Mr Potts. But never with a bicycle pump.

I had an inflation apparatus. It was a little
black box with shiny cylinders and a filter.

- That'll be summat new.
- Oh, yes.

I was worried
about spreading tuberculosis.

And then we started using
calcium borogluconate.

Tell me more.
It's good to hear news from up t' Dales.

How they're all getting on without me.

I had a stinker of a foaling last week.
Took me more than two hours.

- I'm still aching from head to toe.
- The foal would be laid wrong, I reckon.
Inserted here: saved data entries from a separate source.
(* ===== verification/AckmHist.v ===== *)
(** * Histories of the acknowledgement manager

    The packet histories of [ssl/quic/quic_ackm.c]: the list and the map of the
    packets sent ([tx_pkt_history_st]) and the set of the packet numbers received
    ([rx_pkt_history_st]).

    The linked list is a list in its order, the hash table a finite map from packet
    numbers (its hash and comparison look at nothing else, and [LHash] shows that
    such a table is one); it is [None] once [tx_pkt_history_destroy] has set it to
    [NULL], and using it then is undefined.  [alloc] tells whether the allocation
    of an operation succeeds. *)

From stdpp Require Import base numbers list option tactics gmap sorting.
From Stdlib Require Import ZArith Lia Bool.
From S2P Require Import Prelude UintSet QuicWire QuicPn.

Set Default Goal Selector "!".
Local Open Scope Z_scope.

Inductive QUIC_PN_SPACE := QUIC_PN_SPACE_INITIAL | QUIC_PN_SPACE_HANDSHAKE | QUIC_PN_SPACE_APP.

#[global] Instance QUIC_PN_SPACE_dec : EqDecision QUIC_PN_SPACE.
Proof. solve_decision. Defined.

Definition QUIC_PN_SPACE_NUM : nat := 3.

Definition ossl_quic_pn_max (a b : Z) : Z := if b <? a then a else b.

(** The callbacks of a packet are told apart by their argument. *)
Record OSSL_ACKM_TX_PKT := mk_tx_pkt {
  pkt_num : Z;
  num_bytes : Z;
  time : Z;
  largest_acked : Z;
  pkt_space : QUIC_PN_SPACE;
  is_inflight : bool;
  is_ack_eliciting : bool;
  cb_arg : Z
}.

(** ** Packets sent *)

Record tx_pkt_history_st := mk_txh {
  packets : list OSSL_ACKM_TX_PKT;
  txmap : option (gmap Z OSSL_ACKM_TX_PKT);
  watermark : Z;
  highest_sent : Z
}.

Definition tx_pkt_history_init (alloc : bool) : option tx_pkt_history_st :=
  if alloc then Some (mk_txh [] (Some ∅) 0 0) else None.

Definition tx_pkt_history_destroy (h : tx_pkt_history_st) : tx_pkt_history_st :=
  mk_txh [] None (watermark h) (highest_sent h).

(** The result of [lh_OSSL_ACKM_TX_PKT_insert], which does nothing when it cannot
    allocate, is not looked at.  The packet is in no list, as the caller's part of
    the contract is. *)
Definition tx_pkt_history_add_actual (alloc : bool) (h : tx_pkt_history_st) (pkt : OSSL_ACKM_TX_PKT)
    : option (bool * tx_pkt_history_st) :=
  m ← txmap h;
  match m !! pkt_num pkt with
  | Some _ => Some (false, h)
  | None =>
      Some (true, mk_txh (packets h ++ [pkt]) (Some (if alloc then <[pkt_num pkt := pkt]> m else m))
                    (watermark h) (highest_sent h))
  end.

Definition tx_pkt_history_add (alloc : bool) (h : tx_pkt_history_st) (pkt : OSSL_ACKM_TX_PKT)
    : option (bool * tx_pkt_history_st) :=
  if negb (watermark h <=? pkt_num pkt) then Some (false, h)
  else
    '(ok, h1) ← tx_pkt_history_add_actual alloc h pkt;
    if negb ok then Some (false, h)
    else Some (true, mk_txh (packets h1) (txmap h1) (u64 (pkt_num pkt + 1)) (pkt_num pkt)).

Definition tx_pkt_history_by_pkt_num (h : tx_pkt_history_st) (pn : Z) : option (option OSSL_ACKM_TX_PKT) :=
  m ← txmap h; Some (m !! pn).

(** [ossl_list_tx_history_remove] *)
Fixpoint list_unlink (l : list OSSL_ACKM_TX_PKT) (pn : Z) : list OSSL_ACKM_TX_PKT :=
  match l with
  | [] => []
  | p :: l' => if pkt_num p =? pn then l' else p :: list_unlink l' pn
  end.

Definition tx_pkt_history_remove (h : tx_pkt_history_st) (pn : Z) : option (bool * tx_pkt_history_st) :=
  m ← txmap h;
  match m !! pn with
  | None => Some (false, h)
  | Some pkt =>
      Some (true, mk_txh (list_unlink (packets h) (pkt_num pkt)) (Some (delete pn m)) (watermark h) (highest_sent h))
  end.

(** ** Packet numbers received *)

Record rx_pkt_history_st := mk_rxh {
  set : UINT_SET;
  rx_watermark : Z
}.

Definition MAX_RX_ACK_RANGES : nat := 32.

Definition rx_pkt_history_init : rx_pkt_history_st := mk_rxh ossl_uint_set_init 0.

Definition rx_pkt_history_bump_watermark (alloc : bool) (h : rx_pkt_history_st) (wm : Z)
    : option (bool * rx_pkt_history_st) :=
  if wm <=? rx_watermark h then Some (true, h)
  else
    '(ok, s) ← ossl_uint_set_remove alloc (set h) {| start := 0; end_ := u64 (wm - 1) |};
    if negb ok then Some (false, mk_rxh s (rx_watermark h))
    else Some (true, mk_rxh s wm).

(** The loop of [rx_pkt_history_trim_range_count]: each turn removes a range. *)
Fixpoint trim_loop (fuel : nat) (alloc : bool) (s : UINT_SET) (highest : Z) : option (UINT_SET * Z) :=
  if negb (MAX_RX_ACK_RANGES <? length s)%nat then Some (s, highest)
  else
    match fuel, s with
    | S fuel, r :: _ =>
        let highest := if highest =? QUIC_PN_INVALID then end_ r else ossl_quic_pn_max highest (end_ r) in
        '(_, s) ← ossl_uint_set_remove alloc s r;
        trim_loop fuel alloc s highest
    | _, _ => None
    end.

Definition rx_pkt_history_trim_range_count (alloc : bool) (h : rx_pkt_history_st) : option rx_pkt_history_st :=
  '(s, highest) ← trim_loop (length (set h)) alloc (set h) QUIC_PN_INVALID;
  let h := mk_rxh s (rx_watermark h) in
  if negb (highest =? QUIC_PN_INVALID)
  then '(_, h) ← rx_pkt_history_bump_watermark alloc h (u64 (highest + 1)); Some h
  else Some h.

Definition rx_pkt_history_add_pn (alloc : bool) (h : rx_pkt_history_st) (pn : Z)
    : option (bool * rx_pkt_history_st) :=
  if pn <? rx_watermark h then Some (true, h)
  else
    let '(ok, s) := ossl_uint_set_insert alloc (set h) {| start := pn; end_ := pn |} in
    if negb ok then Some (false, mk_rxh s (rx_watermark h))
    else h ← rx_pkt_history_trim_range_count alloc (mk_rxh s (rx_watermark h)); Some (true, h).

(** ** The history of packets sent is a sorted map *)

Definition pn_lt (p q : OSSL_ACKM_TX_PKT) : Prop := pkt_num p < pkt_num q.

Record txh_ok (h : tx_pkt_history_st) : Prop := {
  th_sorted : StronglySorted pn_lt (packets h);
  th_map : exists m, txmap h = Some m /\ forall pn p, m !! pn = Some p <-> p ∈ packets h /\ pkt_num p = pn;
  th_range : Forall (fun p => 0 <= pkt_num p < watermark h) (packets h);
  th_watermark : 0 <= watermark h <= 2 ^ 62
}.

(** [h] without the packets for which [P] fails. *)
Definition txh_restrict (P : OSSL_ACKM_TX_PKT -> bool) (h h' : tx_pkt_history_st) : Prop :=
  txh_ok h' /\ packets h' = List.filter P (packets h) /\ watermark h' = watermark h /\ highest_sent h' = highest_sent h.

Lemma elem_of_bfilter {A} (P : A -> bool) l x : x ∈ List.filter P l <-> x ∈ l /\ P x = true.
Proof. by rewrite !list_elem_of_In, filter_In. Qed.

Lemma bfilter_ext_in {A} (P Q : A -> bool) l : (forall x, x ∈ l -> P x = Q x) -> List.filter P l = List.filter Q l.
Proof. intros H. apply filter_ext_in. intros x Hx. apply H. by apply list_elem_of_In. Qed.

Lemma bfilter_filter {A} (P Q : A -> bool) l : List.filter P (List.filter Q l) = List.filter (fun x => Q x && P x) l.
Proof.
  induction l as [|x l IH]; [done|]. cbn. destruct (Q x); cbn; rewrite ?IH; [|done]. by destruct (P x).
Qed.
That's right. Crossways on.

Had a struggle to turn it.

Dost tha remember that Clydesdale mare
you foaled up at my place 15 year ago?

It must've been one of the first jobs
you did when you come to Darrowby.

It was, almost.
I remember it very well, Mr Potts.

- I was most grateful to you.
- You were?

For putting me at my ease.

I was pretty green
and most unsure of myself.

It were a Sunday night as I recall. Quite
late. We had a right tussle with that one.

- Yes, we did.
- Oh, they were good days, Mr Herriot.

They were. Indeed, they were. You've got
a nice bit of ground for your vegetables.
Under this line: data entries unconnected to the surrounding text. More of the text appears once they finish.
(* ===== verification/Ackm.v ===== *)
(** * The acknowledgement manager

    [ssl/quic/quic_ackm.c]: loss detection of RFC 9002 for the packets sent and the
    generation of ACK frames for the packets received.

    The arrays indexed by packet number space are functions from the space.  The
    congestion controller is any instance of [OSSL_CC_METHOD]; the statistics are
    those of [Statm].  [now] is read by the operations at the points the fields of
    [clock] name, so that the readings of one call may differ.  A failed [assert] is
    [None], like the use of the history of a discarded space; callbacks are recorded
    in [log]. *)

From stdpp Require Import base numbers list option tactics gmap functions.
From Stdlib Require Import ZArith Lia Bool.
From S2P Require Import Prelude UintSet OsslTime QuicWire QuicPn Statm AckmHist.
Lemma sorted_app_lt l1 p l2 : StronglySorted pn_lt (l1 ++ p :: l2) ->
  (forall q, q ∈ l1 -> pkt_num q < pkt_num p) /\ (forall q, q ∈ l2 -> pkt_num p < pkt_num q) /\ StronglySorted pn_lt (l1 ++ [p]).
Proof.
  induction l1 as [|x l1 IH]; cbn; intros Hs; inversion Hs as [|? ? Hs' Hx]; subst; rewrite list.Forall_forall in Hx.
  - split; [intros q Hq; by apply not_elem_of_nil in Hq|]. split; [done|repeat constructor].
  - destruct (IH Hs') as (I1 & I2 & I3). split; [|split; [done|]].
    + intros q Hq. apply elem_of_cons in Hq as [->|Hq]; [|by apply I1]. apply (Hx p). apply elem_of_app. right. apply elem_of_cons. by left.
    + constructor; [done|]. rewrite list.Forall_forall. intros q Hq. apply Hx. apply elem_of_app in Hq as [Hq|Hq]; apply elem_of_app; [by left|].
      right. apply list_elem_of_singleton in Hq as ->. apply elem_of_cons. by left.
Qed.

(** The chain starts at the packet the map finds, or at the tail. *)
Lemma chain_spec h e rs found : txh_ok h -> ends_desc e rs -> tx_pkt_history_by_pkt_num h e = Some found ->
  let chain := match found with Some pkt => pkt :: prevs [] (packets h) pkt | None => rev (packets h) end in
  StronglySorted pn_gt chain /\ (forall p, p ∈ chain -> p ∈ packets h)
  /\ List.filter (fun p => in_ranges rs (pkt_num p)) chain = rev (List.filter (fun p => in_ranges rs (pkt_num p)) (packets h))
  /\ forall p, p ∈ packets h -> in_ranges rs (pkt_num p) = true -> p ∈ chain.
Proof.
  intros Hok Hd Hf chain. destruct (history_by_pkt_num h e Hok) as (r & Hr & Hspec). rewrite Hf in Hr. injection Hr as <-.
  pose proof (th_sorted _ Hok) as Hs. subst chain. destruct found as [pkt|].
  2:{ split; [by apply sorted_gt_rev|]. split; [intros p; rewrite !list_elem_of_In; by rewrite <- in_rev|]. split; [apply List.filter_rev|].
      intros p; rewrite !list_elem_of_In. by rewrite <- in_rev. }
  destruct (proj1 (Hspec pkt) eq_refl) as [Hin He]. apply list_elem_of_split in Hin as (l1 & l2 & E). rewrite E in *.
  destruct (sorted_app_lt _ _ _ Hs) as (L1 & L2 & L3). rewrite prevs_spec, app_nil_r by done.
  change (pkt :: rev l1) with (rev [pkt] ++ rev l1). rewrite <- rev_app_distr. split; [by apply sorted_gt_rev|].
  assert (forall q, q ∈ l2 -> in_ranges rs (pkt_num q) = false) as Hno by (intros q Hq; apply (ends_desc_above e); [done|]; specialize (L2 _ Hq); lia).
  split; [intros p; rewrite !list_elem_of_In, <- in_rev, !in_app_iff; cbn; tauto|]. split.
  - rewrite List.filter_rev. f_equal. replace (l1 ++ pkt :: l2) with ((l1 ++ [pkt]) ++ l2) by (by rewrite <- app_assoc).
    rewrite (List.filter_app _ (l1 ++ [pkt])), (bfilter_none _ l2) by done. by rewrite app_nil_r.
  - intros p Hp Hr. apply elem_of_app in Hp as [Hp|Hp]; [|apply elem_of_cons in Hp as [->|Hp]].
    + rewrite list_elem_of_In, <- in_rev, in_app_iff. left. by apply list_elem_of_In.
    + rewrite list_elem_of_In, <- in_rev, in_app_iff. right. by left.
    + rewrite Hno in Hr; done.
Qed.
(* ===== verification/AckmOps.v ===== *)
(** * The operations of the acknowledgement manager keep its invariant *)

From stdpp Require Import base numbers list option tactics gmap functions sorting.
From Stdlib Require Import ZArith Lia Bool.
From S2P Require Import Prelude UintSet OsslTime VLint QuicWire QuicWireSpec QuicPn Statm AckmHist Ackm AckmSpec AckmInv.

Set Default Goal Selector "!".
Local Open Scope Z_scope.

Section Ops.
  Context {C : Type} `{HL : CCLaws C}.
  Implicit Types a : OSSL_ACKM C.

  Local Abbreviation hist a sp := (tx_history (tx (spaces a sp))).
  Local Abbreviation rhist a sp := (rx_history (rx (spaces a sp))).

Lemma pending_put a sp s : pending (put_space a sp s) ≡ₚ packets (tx_history (tx s)) ++ others a sp.
Proof.
  rewrite (pending_split _ sp). rewrite spaces_put, decide_True by done. rewrite (others_ext a); [done|].
  intros sp' Hne. by rewrite spaces_put, decide_False by done.
Qed.

Lemma step_refl N k L a : ackm_inv k L a -> step_okN N [] k L k L a a.
Proof. intros Hi. constructor; [done|intros sp Hd; split; [done|reflexivity]|done|lia]. Qed.

(** A call that ends by setting the timer. *)
Lemma step_timer_log now a a1 S Q k L k' L' : spaces_ok a1 -> flight Q k' L' a1 -> Q ≡ₚ pending a1 ->
  (forall sp, discarded (spaces a1 sp) = false -> discarded (spaces a sp) = false /\ rx_le (rhist a sp) (rhist a1 sp)) ->
  Q ++ told (log a1) ≡ₚ S ++ pending a ++ told (log a) ->
  k' + Z.of_nat (length (tps Q)) <= k + Z.of_nat (length (tps (pending a))) + 4 ->
  exists a', ackm_set_loss_detection_timer now a1 = Some a' /\ step_ok S k L k' L' a a'
    /\ exists t, log a' = log a1 ++ (if loss_detection_deadline_cb a1 then [EvLossDeadline t] else []).
Proof.
  intros Hs Hf Hq Hr Hp Hc. destruct (finish_timer now a1 Q k' L' Hs Hf Hq) as (a' & E & Hi & Hsp & Ht & Hlog). exists a'. split; [done|]. split; [|done].
  assert (pending a' = pending a1) as Hpe by (apply pending_ext; intros sp; by rewrite Hsp).
  constructor; [done|by rewrite Hsp| |].
  - by rewrite Hpe, Ht, <- Hq.
  - rewrite Hpe, <- Hq. done.
Qed.

Lemma step_timer now a a1 S Q k L k' L' : spaces_ok a1 -> flight Q k' L' a1 -> Q ≡ₚ pending a1 ->
  (forall sp, discarded (spaces a1 sp) = false -> discarded (spaces a sp) = false /\ rx_le (rhist a sp) (rhist a1 sp)) ->
  Q ++ told (log a1) ≡ₚ S ++ pending a ++ told (log a) ->
  k' + Z.of_nat (length (tps Q)) <= k + Z.of_nat (length (tps (pending a))) + 4 ->
  exists a', ackm_set_loss_detection_timer now a1 = Some a' /\ step_ok S k L k' L' a a'.
Proof. intros H1 H2 H3 H4 H5 H6. destruct (step_timer_log now a a1 S Q k L k' L' H1 H2 H3 H4 H5 H6) as (a' & ? & ? & _). by exists a'. Qed.

(** [upd sp h lt a a']: the history of space [sp] is now [h] and its loss time [lt];
    the counters aside, the spaces are otherwise the same. *)
Record upd (sp : QUIC_PN_SPACE) (h : tx_pkt_history_st) (lt : Z) a a' : Prop := {
  up_hist : hist a' sp = h;
  up_lt : loss_time (tx (spaces a' sp)) = lt;
  up_other sp' : sp' <> sp -> hist a' sp' = hist a sp' /\ loss_time (tx (spaces a' sp')) = loss_time (tx (spaces a sp'));
  up_largest sp' : largest_acked_pkt (tx (spaces a' sp')) = largest_acked_pkt (tx (spaces a sp'));
  up_rx sp' : rx (spaces a' sp') = rx (spaces a sp');
  up_disc sp' : discarded (spaces a' sp') = discarded (spaces a sp')
}.

Lemma upd_spaces sp h lt a a' : spaces_ok a -> upd sp h lt a a' -> discarded (spaces a sp) = false ->
  live_ok sp h (largest_acked_pkt (tx (spaces a sp))) lt (rhist a sp) (ack (rx (spaces a sp))) -> spaces_ok a'.
Proof.
  intros Hs [U1 U2 U3 U4 U5 U6] Hd Hl sp'. unfold space_ok. rewrite U4, U5, U6. destruct (decide (sp' = sp)) as [->|Hne].
  - by rewrite Hd, U1, U2.
  - destruct (U3 sp' Hne) as [-> ->]. apply Hs.
Qed.

Lemma upd_pending sp h lt a a' : upd sp h lt a a' -> pending a' ≡ₚ packets h ++ others a sp.
Proof. intros [U1 U2 U3 U4 U5 U6]. rewrite (pending_split a' sp), U1, (others_ext a); [done|]. intros sp' Hne. by destruct (U3 sp' Hne) as [-> _]. Qed.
It's about all we can manage now.

(coughs)

Thanks. Stay there, Bodie.

(MrPotts) Come in,
if you can squeeze in.

- Hello, Mrs Potts.
- Nice to see you again, Mr Herriot.

- Nice to see you.
- Can I get you a cup of tea?

I don't have time at the moment. Thanks
all the same. How are you settling in?

Well, I'm sure you'll remember
my kitchen at Margadale.

Yes, I do. But this is very cosy.

Aye, well, it can't be helped.

It were getting a bit too much for us,
the old place.

Aye, it were. You'll forgive me
if I sit meself down, Mr Herriot.

Yes, yes, of course. Please.

We handed over to young Giles.
You remember our boy Giles?

- Indeed I do.
- And his wife Peggy.

They're in charge there now.

Best get out from under their feet,
we reckoned.

Lead a quieter life.

Leave it to the younger ones to carry on.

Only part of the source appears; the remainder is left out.